## [Directions for this task]
All entries below are to be retyped in full, precisely as they appear.
---- Recorded information
(** The slices of [is_valid_authority] are in range. *)
Lemma is_valid_authority_total authority port_required :
  exists b, is_valid_authority authority port_required = Ok b.
Proof.
  unfold is_valid_authority. destruct (len authority =? 0); [by eexists|].
  destruct (starts_with authority (bstr "[")) eqn:Es.
  - apply starts_with_spec in Es as [r ->]. change (bstr "[") with [91]. cbn [app].
    destruct (position (Z.eqb 93) (91 :: r) 0) as [k|] eqn:Ep; [|by eexists].
    cbn [position] in Ep. change (93 =? 91) with false in Ep. cbn iota in Ep.
    apply position_bounds in Ep. rewrite slice_spec by (rewrite ?len_cons; lia). cbn [rbind].
    destruct (negb _); [by eexists|]. rewrite slice_from_spec by (rewrite ?len_cons; lia). cbn [rbind].
    set (rest := drop _ _). destruct (len rest =? 0) eqn:E0; [by eexists|].
    destruct (negb _); [by eexists|]. zbool.
    rewrite slice_from_spec by (pose proof (len_nonneg rest); lia). by eexists.
  - destruct (rposition (Z.eqb 58) authority 0) as [k|] eqn:Er; cbn [rbind].
    + apply rposition_bounds in Er. rewrite slice_spec by lia. cbn [rbind].
      rewrite slice_from_spec by lia. cbn [rbind]. destruct (negb _); by eexists.
    + destruct (negb _); by eexists.
Qed.

(** ** Lemmas: the checks after the scan *)

Lemma opt_eqb_spec o v : opt_eqb o v = true <-> o = Some v.
Proof.
  destruct o as [x|]; cbn; [|done]. rewrite bytes_eqb_eq. split; [by intros ->|by intros [= ->]].
Qed.
Lemma opt_eqb_false o v : opt_eqb o v = false <-> o <> Some v.
Proof. rewrite <- opt_eqb_spec. destruct (opt_eqb o v); naive_solver. Qed.

Lemma seen_Some o : seen o = true <-> is_Some o.
Proof. destruct o; cbn; [by split; [eexists|]|]. split; [done|by intros [? ?]]. Qed.

(** [ok_iff r P]: the check accepts exactly under [P], and otherwise returns a
    malformed-message error. *)
Definition ok_iff (r : Result unit) (P : Prop) : Prop :=
  match r with
  | Ok _ => P
  | Err e => ~ P /\ exists v, e = malformed_error v
  | Panic => False
  end.

Lemma ok_iff_true P : P -> ok_iff (Ok tt) P.
Proof. done. Qed.
Lemma ok_iff_err v P : ~ P -> ok_iff (Err (malformed_error v)) P.
Proof. intros H. split; [done|by eexists]. Qed.

(** A check in front of others. *)
Lemma ok_iff_guard (c : bool) v r (P : Prop) :
  (c = true -> ~ P) -> (c = false -> ok_iff r P) ->
  ok_iff (if c then Err (malformed_error v) else r) P.
Proof. destruct c; intros H1 H2; [by apply ok_iff_err, H1|by apply H2]. Qed.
--------
## [Answer]
(** The slices of [is_valid_authority] are in range. *)
Lemma is_valid_authority_total authority port_required :
  exists b, is_valid_authority authority port_required = Ok b.
Proof.
  unfold is_valid_authority. destruct (len authority =? 0); [by eexists|].
  destruct (starts_with authority (bstr "[")) eqn:Es.
  - apply starts_with_spec in Es as [r ->]. change (bstr "[") with [91]. cbn [app].
    destruct (position (Z.eqb 93) (91 :: r) 0) as [k|] eqn:Ep; [|by eexists].
    cbn [position] in Ep. change (93 =? 91) with false in Ep. cbn iota in Ep.
    apply position_bounds in Ep. rewrite slice_spec by (rewrite ?len_cons; lia). cbn [rbind].
    destruct (negb _); [by eexists|]. rewrite slice_from_spec by (rewrite ?len_cons; lia). cbn [rbind].
    set (rest := drop _ _). destruct (len rest =? 0) eqn:E0; [by eexists|].
    destruct (negb _); [by eexists|]. zbool.
    rewrite slice_from_spec by (pose proof (len_nonneg rest); lia). by eexists.
  - destruct (rposition (Z.eqb 58) authority 0) as [k|] eqn:Er; cbn [rbind].
    + apply rposition_bounds in Er. rewrite slice_spec by lia. cbn [rbind].
      rewrite slice_from_spec by lia. cbn [rbind]. destruct (negb _); by eexists.
    + destruct (negb _); by eexists.
Qed.

(** ** Lemmas: the checks after the scan *)

Lemma opt_eqb_spec o v : opt_eqb o v = true <-> o = Some v.
Proof.
  destruct o as [x|]; cbn; [|done]. rewrite bytes_eqb_eq. split; [by intros ->|by intros [= ->]].
Qed.
Lemma opt_eqb_false o v : opt_eqb o v = false <-> o <> Some v.
Proof. rewrite <- opt_eqb_spec. destruct (opt_eqb o v); naive_solver. Qed.

Lemma seen_Some o : seen o = true <-> is_Some o.
Proof. destruct o; cbn; [by split; [eexists|]|]. split; [done|by intros [? ?]]. Qed.

(** [ok_iff r P]: the check accepts exactly under [P], and otherwise returns a
    malformed-message error. *)
Definition ok_iff (r : Result unit) (P : Prop) : Prop :=
  match r with
  | Ok _ => P
  | Err e => ~ P /\ exists v, e = malformed_error v
  | Panic => False
  end.

Lemma ok_iff_true P : P -> ok_iff (Ok tt) P.
Proof. done. Qed.
Lemma ok_iff_err v P : ~ P -> ok_iff (Err (malformed_error v)) P.
Proof. intros H. split; [done|by eexists]. Qed.

(** A check in front of others. *)
Lemma ok_iff_guard (c : bool) v r (P : Prop) :
  (c = true -> ~ P) -> (c = false -> ok_iff r P) ->
  ok_iff (if c then Err (malformed_error v) else r) P.
Proof. destruct c; intros H1 H2; [by apply ok_iff_err, H1|by apply H2]. Qed.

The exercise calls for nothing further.